- [What needs to be done] Set down, please, exactly the lines below that run from the line with "remaining s ≤ n" to the line with "whatever the scheduler", both lines included.

*** Opening Dataset excerpts ***

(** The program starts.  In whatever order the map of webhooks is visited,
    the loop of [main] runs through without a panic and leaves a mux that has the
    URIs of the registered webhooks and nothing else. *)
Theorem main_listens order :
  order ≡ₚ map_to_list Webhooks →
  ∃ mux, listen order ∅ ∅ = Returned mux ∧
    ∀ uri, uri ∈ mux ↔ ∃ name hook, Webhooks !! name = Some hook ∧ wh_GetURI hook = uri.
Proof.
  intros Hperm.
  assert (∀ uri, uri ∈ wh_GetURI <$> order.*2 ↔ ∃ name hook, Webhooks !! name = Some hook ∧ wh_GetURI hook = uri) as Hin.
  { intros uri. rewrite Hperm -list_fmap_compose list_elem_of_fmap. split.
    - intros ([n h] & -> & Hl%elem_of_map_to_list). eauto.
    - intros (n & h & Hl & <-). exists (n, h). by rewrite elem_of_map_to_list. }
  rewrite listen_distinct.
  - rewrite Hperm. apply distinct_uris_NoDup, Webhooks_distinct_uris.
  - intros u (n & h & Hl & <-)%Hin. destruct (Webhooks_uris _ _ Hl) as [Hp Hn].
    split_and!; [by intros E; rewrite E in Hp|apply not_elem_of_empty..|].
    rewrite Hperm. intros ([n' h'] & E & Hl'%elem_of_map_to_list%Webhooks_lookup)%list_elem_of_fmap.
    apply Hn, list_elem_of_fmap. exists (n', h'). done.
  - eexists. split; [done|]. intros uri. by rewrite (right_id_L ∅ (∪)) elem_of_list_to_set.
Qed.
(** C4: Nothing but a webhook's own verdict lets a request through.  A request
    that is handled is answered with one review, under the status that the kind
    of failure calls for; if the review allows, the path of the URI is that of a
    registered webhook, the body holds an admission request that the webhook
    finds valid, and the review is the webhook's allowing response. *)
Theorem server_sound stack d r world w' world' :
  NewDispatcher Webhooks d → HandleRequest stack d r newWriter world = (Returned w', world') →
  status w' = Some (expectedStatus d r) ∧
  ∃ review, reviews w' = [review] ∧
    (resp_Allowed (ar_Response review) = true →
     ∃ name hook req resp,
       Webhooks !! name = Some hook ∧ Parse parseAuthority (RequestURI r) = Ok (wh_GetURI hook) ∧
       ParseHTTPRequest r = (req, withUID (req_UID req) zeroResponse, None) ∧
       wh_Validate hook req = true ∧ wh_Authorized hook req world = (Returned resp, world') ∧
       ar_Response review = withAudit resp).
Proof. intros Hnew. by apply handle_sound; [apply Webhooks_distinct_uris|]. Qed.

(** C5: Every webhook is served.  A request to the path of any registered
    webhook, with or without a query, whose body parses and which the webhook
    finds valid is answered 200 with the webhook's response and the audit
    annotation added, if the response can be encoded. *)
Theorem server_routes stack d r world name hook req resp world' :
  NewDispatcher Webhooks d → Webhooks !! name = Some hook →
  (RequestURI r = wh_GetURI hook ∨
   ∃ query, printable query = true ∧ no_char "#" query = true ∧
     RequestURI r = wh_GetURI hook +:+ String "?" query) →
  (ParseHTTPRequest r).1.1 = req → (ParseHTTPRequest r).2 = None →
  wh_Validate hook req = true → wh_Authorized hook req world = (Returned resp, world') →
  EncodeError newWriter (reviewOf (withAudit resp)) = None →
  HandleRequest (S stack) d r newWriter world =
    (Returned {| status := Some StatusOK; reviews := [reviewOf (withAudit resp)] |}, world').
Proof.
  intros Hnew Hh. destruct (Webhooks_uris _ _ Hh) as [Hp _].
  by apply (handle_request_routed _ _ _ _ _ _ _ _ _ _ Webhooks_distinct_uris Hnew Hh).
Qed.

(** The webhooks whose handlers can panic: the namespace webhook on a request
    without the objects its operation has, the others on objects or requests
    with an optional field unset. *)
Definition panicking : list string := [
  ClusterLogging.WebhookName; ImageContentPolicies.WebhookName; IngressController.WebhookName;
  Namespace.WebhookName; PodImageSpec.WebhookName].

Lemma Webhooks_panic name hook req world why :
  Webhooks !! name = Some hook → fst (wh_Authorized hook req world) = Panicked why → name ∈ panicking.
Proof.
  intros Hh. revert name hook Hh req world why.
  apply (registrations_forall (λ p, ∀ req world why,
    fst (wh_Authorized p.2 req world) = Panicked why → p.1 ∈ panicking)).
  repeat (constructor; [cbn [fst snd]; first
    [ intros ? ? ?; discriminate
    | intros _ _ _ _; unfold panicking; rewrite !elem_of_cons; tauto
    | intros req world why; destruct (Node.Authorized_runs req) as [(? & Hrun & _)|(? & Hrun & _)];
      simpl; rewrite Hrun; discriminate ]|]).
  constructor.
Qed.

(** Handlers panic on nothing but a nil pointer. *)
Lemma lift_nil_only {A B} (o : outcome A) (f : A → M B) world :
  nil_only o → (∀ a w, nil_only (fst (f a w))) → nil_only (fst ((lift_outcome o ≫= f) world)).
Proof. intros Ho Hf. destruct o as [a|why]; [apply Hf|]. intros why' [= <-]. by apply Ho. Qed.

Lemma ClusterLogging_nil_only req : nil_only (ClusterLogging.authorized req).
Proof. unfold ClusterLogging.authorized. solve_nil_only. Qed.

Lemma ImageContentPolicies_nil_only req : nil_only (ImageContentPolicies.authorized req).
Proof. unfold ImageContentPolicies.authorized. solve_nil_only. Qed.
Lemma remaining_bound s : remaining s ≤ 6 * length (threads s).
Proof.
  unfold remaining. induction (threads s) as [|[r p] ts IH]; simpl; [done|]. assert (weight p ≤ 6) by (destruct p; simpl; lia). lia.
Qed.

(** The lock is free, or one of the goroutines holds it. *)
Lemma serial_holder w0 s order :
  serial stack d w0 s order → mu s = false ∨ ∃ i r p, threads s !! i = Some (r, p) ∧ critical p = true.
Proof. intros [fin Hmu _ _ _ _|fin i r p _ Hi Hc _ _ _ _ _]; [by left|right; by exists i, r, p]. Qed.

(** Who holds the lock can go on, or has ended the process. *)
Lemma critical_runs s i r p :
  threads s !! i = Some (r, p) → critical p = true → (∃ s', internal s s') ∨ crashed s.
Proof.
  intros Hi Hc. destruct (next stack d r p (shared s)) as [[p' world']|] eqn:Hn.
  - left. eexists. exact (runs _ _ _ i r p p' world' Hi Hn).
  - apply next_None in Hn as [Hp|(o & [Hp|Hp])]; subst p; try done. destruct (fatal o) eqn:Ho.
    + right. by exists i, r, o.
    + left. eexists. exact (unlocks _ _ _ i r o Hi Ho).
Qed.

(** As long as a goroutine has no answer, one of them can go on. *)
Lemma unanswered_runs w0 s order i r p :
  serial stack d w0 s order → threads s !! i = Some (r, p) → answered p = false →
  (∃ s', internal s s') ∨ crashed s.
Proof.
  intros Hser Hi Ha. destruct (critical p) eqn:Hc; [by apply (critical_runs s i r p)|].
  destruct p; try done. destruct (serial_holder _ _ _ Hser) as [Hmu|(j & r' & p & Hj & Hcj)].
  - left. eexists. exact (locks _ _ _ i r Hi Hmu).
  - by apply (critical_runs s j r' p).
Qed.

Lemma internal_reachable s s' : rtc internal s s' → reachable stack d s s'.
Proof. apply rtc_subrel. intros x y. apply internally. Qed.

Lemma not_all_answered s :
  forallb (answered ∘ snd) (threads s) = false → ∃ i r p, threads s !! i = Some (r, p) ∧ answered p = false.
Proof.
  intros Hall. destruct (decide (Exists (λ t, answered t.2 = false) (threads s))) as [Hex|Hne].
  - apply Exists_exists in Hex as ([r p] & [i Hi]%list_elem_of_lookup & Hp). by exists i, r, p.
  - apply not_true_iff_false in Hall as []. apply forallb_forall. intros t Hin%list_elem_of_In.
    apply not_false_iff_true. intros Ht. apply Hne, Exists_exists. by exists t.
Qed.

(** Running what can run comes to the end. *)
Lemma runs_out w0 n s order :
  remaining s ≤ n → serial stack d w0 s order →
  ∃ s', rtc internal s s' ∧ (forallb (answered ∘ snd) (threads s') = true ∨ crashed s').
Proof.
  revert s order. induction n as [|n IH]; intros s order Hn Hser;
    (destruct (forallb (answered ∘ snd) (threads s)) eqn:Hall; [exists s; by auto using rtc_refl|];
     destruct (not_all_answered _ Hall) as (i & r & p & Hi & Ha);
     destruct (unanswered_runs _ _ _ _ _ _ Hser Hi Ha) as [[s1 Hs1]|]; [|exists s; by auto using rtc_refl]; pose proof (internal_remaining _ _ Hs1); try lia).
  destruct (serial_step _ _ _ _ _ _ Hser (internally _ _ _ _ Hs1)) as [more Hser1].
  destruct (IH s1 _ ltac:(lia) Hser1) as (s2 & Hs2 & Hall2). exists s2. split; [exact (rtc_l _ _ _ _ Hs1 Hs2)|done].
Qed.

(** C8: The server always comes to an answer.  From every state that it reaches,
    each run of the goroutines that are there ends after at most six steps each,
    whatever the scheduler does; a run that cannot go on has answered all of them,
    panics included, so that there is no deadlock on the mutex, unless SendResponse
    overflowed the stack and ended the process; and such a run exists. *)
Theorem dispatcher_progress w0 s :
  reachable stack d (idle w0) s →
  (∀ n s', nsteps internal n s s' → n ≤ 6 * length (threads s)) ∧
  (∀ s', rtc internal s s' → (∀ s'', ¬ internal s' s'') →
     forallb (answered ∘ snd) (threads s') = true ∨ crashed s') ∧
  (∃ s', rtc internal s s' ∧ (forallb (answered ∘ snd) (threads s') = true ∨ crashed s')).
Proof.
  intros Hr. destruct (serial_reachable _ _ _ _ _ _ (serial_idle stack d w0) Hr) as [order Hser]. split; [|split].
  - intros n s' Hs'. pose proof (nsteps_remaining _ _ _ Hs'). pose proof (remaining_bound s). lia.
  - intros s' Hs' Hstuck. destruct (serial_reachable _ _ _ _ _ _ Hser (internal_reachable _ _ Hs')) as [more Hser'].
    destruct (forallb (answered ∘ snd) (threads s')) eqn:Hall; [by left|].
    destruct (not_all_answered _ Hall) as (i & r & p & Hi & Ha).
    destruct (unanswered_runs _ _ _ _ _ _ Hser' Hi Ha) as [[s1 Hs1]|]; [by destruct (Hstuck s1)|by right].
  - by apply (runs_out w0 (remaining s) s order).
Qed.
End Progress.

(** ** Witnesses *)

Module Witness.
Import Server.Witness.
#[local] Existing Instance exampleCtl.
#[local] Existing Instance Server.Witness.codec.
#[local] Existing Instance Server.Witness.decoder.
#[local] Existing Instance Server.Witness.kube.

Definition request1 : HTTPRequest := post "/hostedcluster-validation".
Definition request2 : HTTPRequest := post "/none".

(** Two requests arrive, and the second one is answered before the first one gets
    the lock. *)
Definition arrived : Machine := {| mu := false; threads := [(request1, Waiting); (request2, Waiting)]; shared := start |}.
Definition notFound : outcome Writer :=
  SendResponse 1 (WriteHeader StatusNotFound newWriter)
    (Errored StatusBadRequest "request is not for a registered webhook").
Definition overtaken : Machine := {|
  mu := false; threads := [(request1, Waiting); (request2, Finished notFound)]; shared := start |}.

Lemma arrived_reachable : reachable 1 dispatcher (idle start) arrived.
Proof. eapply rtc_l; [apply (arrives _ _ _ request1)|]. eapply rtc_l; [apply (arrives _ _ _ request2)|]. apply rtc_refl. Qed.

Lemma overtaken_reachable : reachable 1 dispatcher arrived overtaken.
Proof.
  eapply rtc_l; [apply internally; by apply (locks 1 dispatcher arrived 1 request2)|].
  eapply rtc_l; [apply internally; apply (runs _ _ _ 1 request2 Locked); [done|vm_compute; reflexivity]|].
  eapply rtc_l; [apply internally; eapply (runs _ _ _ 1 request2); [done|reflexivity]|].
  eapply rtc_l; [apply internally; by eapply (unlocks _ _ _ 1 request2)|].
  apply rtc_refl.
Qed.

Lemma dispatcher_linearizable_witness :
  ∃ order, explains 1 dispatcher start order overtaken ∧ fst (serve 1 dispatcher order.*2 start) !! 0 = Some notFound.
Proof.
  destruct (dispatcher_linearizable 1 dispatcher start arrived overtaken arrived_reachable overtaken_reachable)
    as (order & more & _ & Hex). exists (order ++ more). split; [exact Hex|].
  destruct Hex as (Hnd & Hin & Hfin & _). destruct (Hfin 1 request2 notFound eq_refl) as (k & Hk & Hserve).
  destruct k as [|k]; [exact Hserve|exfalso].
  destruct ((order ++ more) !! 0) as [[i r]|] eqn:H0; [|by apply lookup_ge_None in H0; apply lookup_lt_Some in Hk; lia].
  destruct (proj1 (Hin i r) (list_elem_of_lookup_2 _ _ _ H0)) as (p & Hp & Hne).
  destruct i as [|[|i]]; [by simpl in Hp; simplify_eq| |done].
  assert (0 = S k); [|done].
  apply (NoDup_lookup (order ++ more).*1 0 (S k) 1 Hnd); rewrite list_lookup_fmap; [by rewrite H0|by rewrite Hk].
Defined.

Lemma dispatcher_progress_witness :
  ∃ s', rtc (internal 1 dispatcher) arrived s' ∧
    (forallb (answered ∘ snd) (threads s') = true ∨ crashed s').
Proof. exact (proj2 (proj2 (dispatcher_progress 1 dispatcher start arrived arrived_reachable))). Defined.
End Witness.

*** Closing Dataset excerpts ***

- [Response]
  remaining s ≤ n → serial stack d w0 s order →
  ∃ s', rtc internal s s' ∧ (forallb (answered ∘ snd) (threads s') = true ∨ crashed s').
Proof.
  revert s order. induction n as [|n IH]; intros s order Hn Hser;
    (destruct (forallb (answered ∘ snd) (threads s)) eqn:Hall; [exists s; by auto using rtc_refl|];
     destruct (not_all_answered _ Hall) as (i & r & p & Hi & Ha);
     destruct (unanswered_runs _ _ _ _ _ _ Hser Hi Ha) as [[s1 Hs1]|]; [|exists s; by auto using rtc_refl]; pose proof (internal_remaining _ _ Hs1); try lia).
  destruct (serial_step _ _ _ _ _ _ Hser (internally _ _ _ _ Hs1)) as [more Hser1].
  destruct (IH s1 _ ltac:(lia) Hser1) as (s2 & Hs2 & Hall2). exists s2. split; [exact (rtc_l _ _ _ _ Hs1 Hs2)|done].
Qed.

(** C8: The server always comes to an answer.  From every state that it reaches,
    each run of the goroutines that are there ends after at most six steps each,
    whatever the scheduler does; a run that cannot go on has answered all of them,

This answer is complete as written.